Finding a formula for a specified language

[miltonbradley]

Ok, I've been staring at this problem for hours, but can't figure it out. It concerns finding a formula describing a language.

The language is defined over the alphabet {0, 1} with an equal number of 0s and 1s, and any prefix of a string in the language has at least as many 0's as 1s.

Example of prefixes for swimming:
s
sw
swim
swimm
swimmi
swimmin
swimming

Some strings in the language:
01
0011
0101
010011
010101
001101
001011
000111

This problem is similar to another problem which is much easier to solve:

The language is defined over the alphabet {0, 1} with an equal number of 0s and 1s, and all 0's are before all 1s.

so the formula would be x = 0^M 1^M
where 0^3 1^3 = 000111

Any tips or help would be appreciated.

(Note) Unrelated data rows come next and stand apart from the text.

(* ===== verification/Engine.v ===== *)
(** * state-engine: the transition function

    [packages/state-engine/src]: pot accounting ([pot.ts]), In-Between settlement
    ([penalties.ts]), timeouts ([timeout.ts]) and the engine itself ([engine.ts]), one
    definition per function, handlers with every guard in the order of the source.  A
    handler returns [Ret (Ok next)] or [Ret (Err e)]; [Throw] is an exception that
    leaves [applyAction].  [EngineProps] and [EngineSafety] hold the theorems. *)

From S2P Require Import Prelude Bytes Primitives Types.

(** ** Pot accounting ([pot.ts]) *)

Definition addToPot (pot delta : Satoshis) : js Satoshis :=
  let next := js_add pot delta in
  if negb (is_safe_integer next)
  then Throw ("addToPot: pot overflow (" +:+ pretty pot +:+ " + " +:+ pretty delta +:+ ")")
  else asSatoshis next.

Definition subtractFromPot (pot delta : Satoshis) : js Satoshis :=
  if pot <? delta
  then Throw ("subtractFromPot: underflow (" +:+ pretty pot +:+ " - " +:+ pretty delta +:+ ")")
  else asSatoshis (js_sub pot delta).

(** ** Settlement and penalties ([penalties.ts]) *)

(** The outcome and [thirdCardChecked] *)
Definition classifyInBetweenRound (visibleCards : list RevealedCard)
    : js (SettlementOutcome * bool) :=
  if negb (length visibleCards =? 3)%nat
  then Throw ("classifyInBetweenRound: expected exactly 3 visible cards, got "
              +:+ pretty (Z.of_nat (length visibleCards)))
  else
    match visibleCards !! 0%nat, visibleCards !! 1%nat, visibleCards !! 2%nat with
    | Some a, Some b, Some c =>
      let aOrd := Z.rem (ordinal a) 13 in
      let bOrd := Z.rem (ordinal b) 13 in
      if aOrd =? bOrd then Ret (equal_penalty, false)
      else if Z.abs (aOrd - bOrd) =? 1 then Ret (consecutive_penalty, false)
      else
        let cOrd := Z.rem (ordinal c) 13 in
        let low := Z.min aOrd bOrd in
        let high := Z.max aOrd bOrd in
        if (low <? cOrd) && (cOrd <? high) then Ret (win, true)
        else Ret (loss, true)
    | _, _, _ => Throw "classifyInBetweenRound: indexing failure"
    end.

(** [{ playerDelta, potDelta }] *)
Definition computeValueTransfer (outcome : SettlementOutcome) (bet : Satoshis)
    (rules : SettlementRules) : Z * Z :=
  match outcome with
  | win =>
    let w := js_mul bet (in_between_win_multiplier rules) in (w, - w)
  | loss =>
    let l := js_mul bet (in_between_loss_multiplier rules) in (- l, l)
  | pass => (0, 0)
  | consecutive_penalty =>
    let p := consecutive_cards_penalty rules in (- p, p)
  | equal_penalty =>
    let p := equal_cards_penalty rules in (- p, p)
  end.

Definition clampSat (n : Z) : js Satoshis :=
  if negb (is_safe_integer n) || (n <? 0)
  then Throw ("clampSat: result is not a non-negative safe integer: " +:+ pretty n)
  else asSatoshis n.

(** ** Timeouts ([timeout.ts]) *)

Record Eligibility := mkEligibility {
  canCooperate : bool;
  canTimeout : bool;
  canRecover : bool
}.

Definition eligibility (state : RoundState) (currentHeight : BlockHeight) : Eligibility :=
  mkEligibility
    (0 <? Z.of_nat (length (allowed_actions state)))
    (match decision_deadline_block_height state with
     | Some d => d <=? currentHeight | None => false end)
    (match recovery_deadline_block_height state with
     | Some d => d <=? currentHeight | None => false end).

(** [Number.isFinite] holds of every integer. *)
Definition validateTimeoutOrdering (decisionBlocks recoveryBlocks : Z) : bool :=
  (decisionBlocks <? recoveryBlocks) && (0 <? decisionBlocks) && (0 <? recoveryBlocks).

(** ** The engine ([engine.ts]) *)

(** ['0'.repeat(64)] *)
Definition ZERO_HASH : Hash256 := to_hex (replicate 32 0).

Definition initialState (game_id : GameId) (rule_set_hash : RuleSetHash)
    (recovery_deadline : BlockHeight) : RoundState :=
  mkRoundState S1_SEAT_OPEN game_id rule_set_hash 0 None [] 0 [] [] [Join; TableLock]
    None (Some recovery_deadline) [] None None None None ZERO_HASH.

Definition getLegalActions (sc : StateClass) : list ActionType :=
  match sc with
  | S0_TABLE_OPEN => []
  | S1_SEAT_OPEN => [Join; TableLock]
  | S2_TABLE_LOCKED => [EntropyCommit]
  | S3_ENTROPY_COMMIT_WINDOW => [EntropyCommit]
  | S4_ENTROPY_REVEAL_WINDOW => [EntropyReveal]
  | S5_DECK_COMMITTED => [CardReveal; DealConcealed]
  | S6_CARD_REVEAL_FIRST => [CardReveal]
  | S7_CARD_REVEAL_SECOND => [BetAction; Pass; Timeout; Fold]
  | S8_BET_DECISION => [BetAction; Pass; Timeout; Fold]
  | S9_CARD_REVEAL_THIRD => [CardReveal]
  | S10_SETTLED_ROUND => [Settle]
  | S11_ROTATE_TURN => [RotateTurn]
  | S12_TABLE_CLOSE => [TableClose]
  | RECOVERED => []
  end.

(** [xs.includes(x)] and [sc !== 'X'] on enumerations *)
Definition includes {A} `{EqDecision A} (l : list A) (x : A) : bool :=
  existsb (λ y, bool_decide (y = x)) l.

Definition is_class (sc sc' : StateClass) : bool := bool_decide (sc = sc').

(** [[...l.slice(0, idx), x, ...l.slice(idx + 1)]] *)
Definition replace_at {A} (l : list A) (idx : Z) (x : A) : list A :=
  take (Z.to_nat idx) l ++ x :: drop (Z.to_nat (idx + 1)) l.

Definition seat_string (s : Seat) : string := "seat " +:+ pretty s.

Thanks.

 

[JakeD]

Ok, I've been staring at this problem for hours, but can't figure it out. It concerns finding a formula describing a language.

The language is defined over the alphabet {0, 1} with an equal number of 0s and 1s, and any prefix of a string in the language has at least as many 0's as 1s.

Example of prefixes for swimming:
s
sw
swim
swimm
swimmi
swimmin
swimming

Some strings in the language:
01
0011
0101
010011
010101
001101
001011
000111

This problem is similar to another problem which is much easier to solve:

The language is defined over the alphabet {0, 1} with an equal number of 0s and 1s, and all 0's are before all 1s.

so the formula would be x = 0^M 1^M
where 0^3 1^3 = 000111

Any tips or help would be appreciated. Thanks.

What are the possible operators used in the formula? You've shown one: ^. There must be more, for example, ().

Regular expressions are often used to describe a set of strings. There's more than one operator in regular expressions.

 

[daon]

Ok, I've been staring at this problem for hours, but can't figure it out. It concerns finding a formula describing a language.

The language is defined over the alphabet {0, 1} with an equal number of 0s and 1s, and any prefix of a string in the language has at least as many 0's as 1s.

Example of prefixes for swimming:
s
sw
swim
swimm
swimmi
swimmin
swimming

Some strings in the language:
01
0011
0101
010011
010101
001101
001011
000111

This problem is similar to another problem which is much easier to solve:

The language is defined over the alphabet {0, 1} with an equal number of 0s and 1s, and all 0's are before all 1s.

so the formula would be x = 0^M 1^M
where 0^3 1^3 = 000111

Any tips or help would be appreciated. Thanks.

Are you taking Automata? Fun class..

Anyway, the (0^M)(1^M) is not a regular language. Instead, write 0*1*, which IS a regular language. The expression (0^M)(1^M) is only defined as a language when you bound M. For example, (a^M)(b^M) where M <= 3 is a language. Just for future reference.

In your case, a condition stipulates that given any prefix of an accepted string (with an equal number of 0s and 1s), the number of zeros must be greater than or equal to the number of 1s that have appeared thus far.

Some examples of strings that should be accepted:

01001101
00001111
00101011
01
001011
010101
etc

Strings that should not be accepted (notice, however that the first condition still holds):

0110
0111000
01010110
1001
0000111110

etc
-------


Here is how I would attempt it:
I would first create an NFA accepting this string input. Then create a "fuax" start state and a "faux" accept state and, one by one, remove a node making sure to preserve the lanuage. If you haven't been taught that, then here's a hint:

\(\displaystyle \epsilon\) U (0⁺(0 U 1)*1⁺)

This has no way of keeping track of the number of zeros and ones, but it allows for the iterations to vary as the machine pleases. NOTE that accepted strings will ALWAYS end in a 1 (or else be epsilon).

Informally (since expressions with unbounded varibles do not define languages), (0^M)(0^X U 1^Y)*(1^N) with the following restrictions (aside from epsilon): M>=N>=1, X>=Y, M>=Y-1 (since N>=1), M+X = N+Y.

Hope that helps,
-Daon